When I first moved to Washington, D.C., my daily work commute took me straight down a section of Massachusetts Avenue known as “Embassy Row.” This length of street gets its name from the high concentration of embassies, diplomatic missions, and ambassadorial residences located in the neighborhood; regular motorcades to and from the residence of the Vice President are a frequent inconvenience for nearby residents. It was a thrill to pass these buildings everyday, and, when I would occasionally walk the route to work, I would call my mom and exclaim, “I just technically set foot in Japan! Oh wait, now I’m in South Korea!” I wish I could say this nerdy and star struck phase has passed, but I still get excited when I enter the Indonesian embassy for Bahasa Indonesia class every week.

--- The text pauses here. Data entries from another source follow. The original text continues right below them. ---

(* ===== verification/JsNumber.v ===== *)
(** JavaScript numbers.

    A JavaScript number is an IEEE-754 binary64 value; [number] is the
    Standard Library's executable specification [spec_float] at
    precision 53 and maximal exponent 1024, with its correctly rounded
    operations (round to nearest, ties to even).  A decimal literal
    such as [0.8] denotes the binary64 value nearest to 8/10, which is
    the correctly rounded quotient [lit 8 10].  [to_unsigned_long] is
    the WebIDL conversion applied when a number is assigned to an
    [unsigned long] attribute such as [canvas.width]. *)

From S2P Require Import Prelude.
From Corelib Require Import SpecFloat.

Module JsNumber.

Definition prec : Z := 53.
Definition emax : Z := 1024.

Abbreviation number := spec_float.

(** An integer as a number (exact below 2^53). *)
Definition of_Z (n : Z) : number := binary_normalize prec emax n 0 false.

Definition mul (x y : number) : number := SFmul prec emax x y.
Definition add (x y : number) : number := SFadd prec emax x y.

(** The decimal literal n/d, e.g. [0.8 = lit 8 10]. *)
Definition lit (n d : Z) : number := SFdiv prec emax (of_Z n) (of_Z d).

(** Truncation toward zero of a finite number. *)
Definition trunc (x : number) : Z :=
  match x with
  | S754_finite s m e =>
      let a := if 0 <=? e then Z.pos m * 2 ^ e else Z.pos m / 2 ^ (- e) in
      if s then - a else a
  | _ => 0
  end.

(** WebIDL [unsigned long]: NaN and infinities give 0, finite values
    are truncated and taken modulo 2^32. *)
Definition to_unsigned_long (x : number) : Z := trunc x mod 2 ^ 32.

End JsNumber.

Passport DC is the perfect experience for those, like me, who have yet to become jaded by everything that Washington, D.C., has to offer. May is “International Cultural Awareness Month” in the capital, and Passport D.C. is a month of programming in which embassies host open houses, street festivals highlight the city’s international community, and performances, exhibitions, and workshops feature cultural diversity. The flagship event of the month is the Around the World Embassy Tour, when over 40 embassies open their doors to visitors to showcase national food, art, craft, fashion, and innovations.
This year’s Embassy Tour was held on Saturday, May 7, and its popularity was evident by the long lines of people waiting to enter the embassies closest to Dupont Circle. One friend of mine waited for 30 minutes to enter the South Korean embassy, saying, “It’s like a theme park or something.” Another friend, a native Indonesian getting her Master’s degree in D.C., said, “The queue is so long that we can’t figure out where the line ends!” Once you did make it inside, though, each embassy had a different approach to showcasing their space and culture. The South Korean embassy had a Korean BBQ food truck parked in front; the Afghan embassy featured paintings, national handicrafts and fashion, and organic seeds and nuts as you walked through the open rooms; the Embassy of the Dominican Republic felt like a party, with music blasting, a costumed dancer posing with children, and free beer. Some embassies gave out swag, like a hat from Haiti or a calendar from the Dominican Republic.
While cultural awareness and engagement is the obvious intention behind this event, my motivation in attending was to see if it was effective—did the Embassy Tour really permit meaningful cultural exchange and citizen diplomacy within these stereotypically disengaged diplomatic centers? In fact, my two richest interactions occurred outside the embassies themselves. First, the Islamic Center of Washington, a mosque and cultural center located in the middle of Embassy Row, also opened their doors for the event and calmly, but firmly, reminded visitors to cover their head and legs in respect. The staff welcomed my questions about the meaning of the five daily prayers, comparing the fifteen-minute salat to the Catholic rosary. They also shared that the Center hosts Muslims from all corners of the world, with no one region representing a majority. Second, standing in lines created the opportunity for visitors to engage with one another, trading insights into the food and experiences from other embassies they visited while chatting about their own diverse backgrounds. I met visitors who were tourists, others who were long-time D.C. residents who attend this event annually, and still others who were international students or staff who were eager to explore the other embassies.
It was a privilege to engage in these humble interactions of citizen diplomacy as we explored the traditional houses of formal diplomacy. Living in Washington, D.C. makes it easy to stumble upon these kinds of events, and I plan to do it again next weekend at the Short Cut to Europe, the EU Embassies’ open house event.